What other plants can I add to help give this tank a bit more depth? Also If I can at all help it I don't want to do Co2. Also If this can be done on the cheaper end that would be great also lol. This is a beginners first time so nothing to expincive because if it goes south I don't want to be out a lot of money or anything. 

Also i have a 10 gallon hood as the lighting right now which is 2 10w hallogen bulbs. What would be a good thing i could use for lighting on the lower end of expence?

Any advice would be very helpful and I would appreciate it a lot. Thanks ahead of time for the help and have a great day!


----------



## Chididdy123 (Jul 21, 2012)

You dont need to remove the PFS. The plants will be able to root into it just fine. you can attach java fern to your driftwood by tying it down with fabric thread, fishing line, or even a rubberband. wait alittle more than a week or so and it will root into the wood. you can carpet with plants like dwarf hair grass or dwarf baby tears but you will still need to trim it occasionally. To give more depth to the tank, grow tall plants in the back and small plants in the front.

However, given the fact that you will not use any form of co2 (or fertilizers i assume) and only 1w of power per gallon, it is most likely you wont be successful with growing a carpet and if you do, it would be rather slow.

To get any significant results, you will have to put in some money and alot of work.
For co2, you can always make a DIY system. instructions to make it are all over the internet and it is very simple to make. It would be great if you use co2 because the plants will need to out compete the algae for nutrients.

Some people use dirt as nutrient source or fertilizer. They put it as a bottom layer then they lay substrate over it. Go to the chatroom and the people in there can tell you all about it. I learned almost everything from the people in there and the rest by the internet.


----------



## Raymond S. (Jan 11, 2013)

It is difficult to tell from the video but it looks as if you haven't much substrate. For plants with common roots you need about 1.5 or more inches.
I'm going to guess that you have a glass top as what else would a ten gallon top rest on ? The Walmart "under-the-counter" strip light cost $8
but is 18" long.
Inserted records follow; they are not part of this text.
(* ===== verification/Combo.v ===== *)
(** * combo.c: the combo key recogniser, a table-driven state machine *)

From S2P Require Import Prelude.

Module Combo.

(** ** Types (combo.h, combo.c) *)

Inductive combo_action_t :=
  | COMBO_NONE
  | COMBO_A_DOWN | COMBO_B_DOWN | COMBO_C_DOWN | COMBO_D_DOWN | COMBO_E_DOWN
  | COMBO_A_RELEASE | COMBO_B_RELEASE | COMBO_C_RELEASE | COMBO_D_RELEASE | COMBO_E_RELEASE.

#[export] Instance combo_action_eq_dec : EqDecision combo_action_t.
Proof. solve_decision. Defined.

(** The values of the C enumeration. *)
Definition action_num (a : combo_action_t) : Z :=
  match a with
  | COMBO_NONE => 0
  | COMBO_A_DOWN => 1 | COMBO_B_DOWN => 2 | COMBO_C_DOWN => 3 | COMBO_D_DOWN => 4
  | COMBO_E_DOWN => 5
  | COMBO_A_RELEASE => 6 | COMBO_B_RELEASE => 7 | COMBO_C_RELEASE => 8
  | COMBO_D_RELEASE => 9 | COMBO_E_RELEASE => 10
  end.

Definition is_down (a : combo_action_t) : bool :=
  (1 <=? action_num a) && (action_num a <=? 5).

(** [combo_action + (COMBO_A_RELEASE - COMBO_A_DOWN)], used on DOWN actions. *)
Definition release_of (a : combo_action_t) : combo_action_t :=
  match a with
  | COMBO_NONE => COMBO_E_DOWN
  | COMBO_A_DOWN => COMBO_A_RELEASE
  | COMBO_B_DOWN => COMBO_B_RELEASE
  | COMBO_C_DOWN => COMBO_C_RELEASE
  | COMBO_D_DOWN => COMBO_D_RELEASE
  | COMBO_E_DOWN => COMBO_E_RELEASE
  | r => r
  end.

Record combo_rule := mk_rule {
  state_num : Z;          (* these rules apply to state N *)
  key : Z;                (* index of the key + which keystate to test *)
  next_state : Z;
  action : combo_action_t
}.

(** ** Globals *)

Definition KEYDOWN : Z := 16.
Definition KEYUP : Z := 32.

Definition state_offset : list Z :=
  [0;
   4; 5; 6; 7;
   8; 9; 10; 11;
   12; 13; 14;
   16; 17; 18; 19; 20; 21;
   22; 23; 24; 25; 26; 27; 28; 29; 30;
   32; 33; 34; 35; 36;
   38; 39;
   41; 42; 43].

Definition down (k : Z) : Z := Z.lor k KEYDOWN.
Definition up (k : Z) : Z := Z.lor k KEYUP.

Definition state_table : list combo_rule :=
  [(* 0 *) mk_rule 0 (down 0) 1 COMBO_NONE;
   (* 1 *) mk_rule 0 (down 5) 5 COMBO_NONE;
   (* 2 *) mk_rule 0 (down 4) 9 COMBO_NONE;
   (* 3 *) mk_rule 0 (down 8) 18 COMBO_NONE;
   (* 4 *) mk_rule 1 (down 1) 2 COMBO_NONE;
   (* 5 *) mk_rule 2 (down 2) 3 COMBO_NONE;
   (* 6 *) mk_rule 3 (down 3) 4 COMBO_A_DOWN;
   (* 7 *) mk_rule 4 (up 3) 0 COMBO_A_RELEASE;
   (* 8 *) mk_rule 5 (down 6) 6 COMBO_NONE;
   (* 9 *) mk_rule 6 (down 9) 7 COMBO_NONE;
   (* 10 *) mk_rule 7 (down 10) 8 COMBO_C_DOWN;
   (* 11 *) mk_rule 8 (up 10) 0 COMBO_C_RELEASE;
   (* 12 *) mk_rule 9 (up 4) 10 COMBO_NONE;
   (* 13 *) mk_rule 10 (down 5) 11 COMBO_NONE;
   (* 14 *) mk_rule 11 (up 5) 12 COMBO_NONE;
   (* 15 *) mk_rule 11 (down 6) 6 COMBO_NONE;
   (* 16 *) mk_rule 12 (down 6) 13 COMBO_NONE;
   (* 17 *) mk_rule 13 (up 6) 14 COMBO_NONE;
   (* 18 *) mk_rule 14 (down 6) 15 COMBO_NONE;
   (* 19 *) mk_rule 15 (up 6) 16 COMBO_NONE;
   (* 20 *) mk_rule 16 (down 7) 17 COMBO_D_DOWN;
   (* 21 *) mk_rule 17 (up 7) 0 COMBO_D_RELEASE;
   (* 22 *) mk_rule 18 (up 8) 19 COMBO_NONE;
   (* 23 *) mk_rule 19 (down 8) 20 COMBO_NONE;
   (* 24 *) mk_rule 20 (up 8) 21 COMBO_NONE;
   (* 25 *) mk_rule 21 (down 0) 22 COMBO_NONE;
   (* 26 *) mk_rule 22 (up 0) 23 COMBO_NONE;
   (* 27 *) mk_rule 23 (down 0) 24 COMBO_NONE;
   (* 28 *) mk_rule 24 (up 0) 25 COMBO_NONE;
   (* 29 *) mk_rule 25 (down 4) 26 COMBO_NONE;
   (* 30 *) mk_rule 26 (up 4) 27 COMBO_NONE;
   (* 31 *) mk_rule 26 (down 6) 6 COMBO_NONE;
   (* 32 *) mk_rule 27 (down 5) 28 COMBO_NONE;
   (* 33 *) mk_rule 28 (up 5) 29 COMBO_NONE;
   (* 34 *) mk_rule 29 (down 4) 30 COMBO_NONE;
   (* 35 *) mk_rule 30 (up 4) 31 COMBO_NONE;
   (* 36 *) mk_rule 31 (down 5) 32 COMBO_NONE;
   (* 37 *) mk_rule 31 (down 6) 13 COMBO_NONE;
   (* 38 *) mk_rule 32 (up 5) 33 COMBO_NONE;
   (* 39 *) mk_rule 33 (down 7) 34 COMBO_NONE;
   (* 40 *) mk_rule 33 (down 5) 11 COMBO_NONE;
   (* 41 *) mk_rule 34 (up 7) 35 COMBO_NONE;
   (* 42 *) mk_rule 35 (down 6) 36 COMBO_E_DOWN;
   (* 43 *) mk_rule 36 (up 6) 0 COMBO_E_RELEASE].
I use them on my ten gallon tanks. Then you can get any 18"T8 bulb. Lowe's sells a GE "Daylight" bulb in T8 but it must say 6500K
on the package to be the correct one...good for plants. This is enough light for certain plants. I use 2 of them on my ten's but I also get algae.
Most "mosses" grow in low light and get nutrients from the water so no change is needed for them in your substrate. But dosing a fert like "Leaf Zone"
would help as otherwise the fish waste would be their only nutrient source. This is a plant that requires low light, is suggested as a mid tank plant
but if used as the background in your tank would enhance the island bank theme.
Florida Aquatic Nurseries - Aquarium Plant - Vallisneria americana var. biwaensis ( Corkscrew )
In order to get the depth in the substrate you should have you could slope it from higher at the back if a row across the back were your only
rooted plants. Those could use some root tabs.
API Root Tabs new Aquatic Plant Supplements
Mosses grow slowly until they get large so don't think there is something wrong/w them. Java grows in all directions. Christmas moss tends to "drape"
so is less chaotic than Java. Either can be tied to wood and if you use just small amount of cotton thread it will rot off.
Liquid Co2 is harmful to mosses(Excel/API Co2 Booster) so if you stay/w low light or even medium light at the lower end of med. you won't need it.

Chain stores don't but "mom and pop" petshops buy used equipment to resell. You may be able to get a strip light or full hood for the 20 there for less than regular cost.


----------



## ratbones86 (Jun 17, 2013)

Yeah ill be upgrading the lighting. I think im going to do a DIY co2 system.


----------



## jamnigh (Apr 24, 2013)

I agree, I would get a strip light that is the size of the tank, will be better for you. I dont have any CO2, but I do dose liquid CO2. Its about $8 a bottle from petsmart and its lasted me about 2 months or so now. Fert tabs are great as well as they will help with any plant with a root.

You could always go with a floating plant like Hornwort. It will grow even without special lighting and makes for a nice floating refuge if your fish feel stressed at all.


----------



## majerah1 (Oct 29, 2010)

Bettas love broad leaves to lounge in, so some wisteria is also a great plant. It grows fast too. As for carpeting plants, there is a sword called chain sword. It takes it some time to get used to your tank but once it does it will spread by runners. One of my favs for bottom cover.


----------



## ratbones86 (Jun 17, 2013)

If i do any grass type plant for the ground cover i was thinking dwarf hair grass or maybe some dwarf baby tears. I was going to do a co2 thing with a bottle under the tank a air line from it to the co2 diffuser and in the bottle will be 1 teaspoon yeast 2 cups sugar and half a gallon of hot water shaken not stirred lol. Thinking of running the DIY co2 system with a bottle around it and it attached to an elite mini internal filter.


----------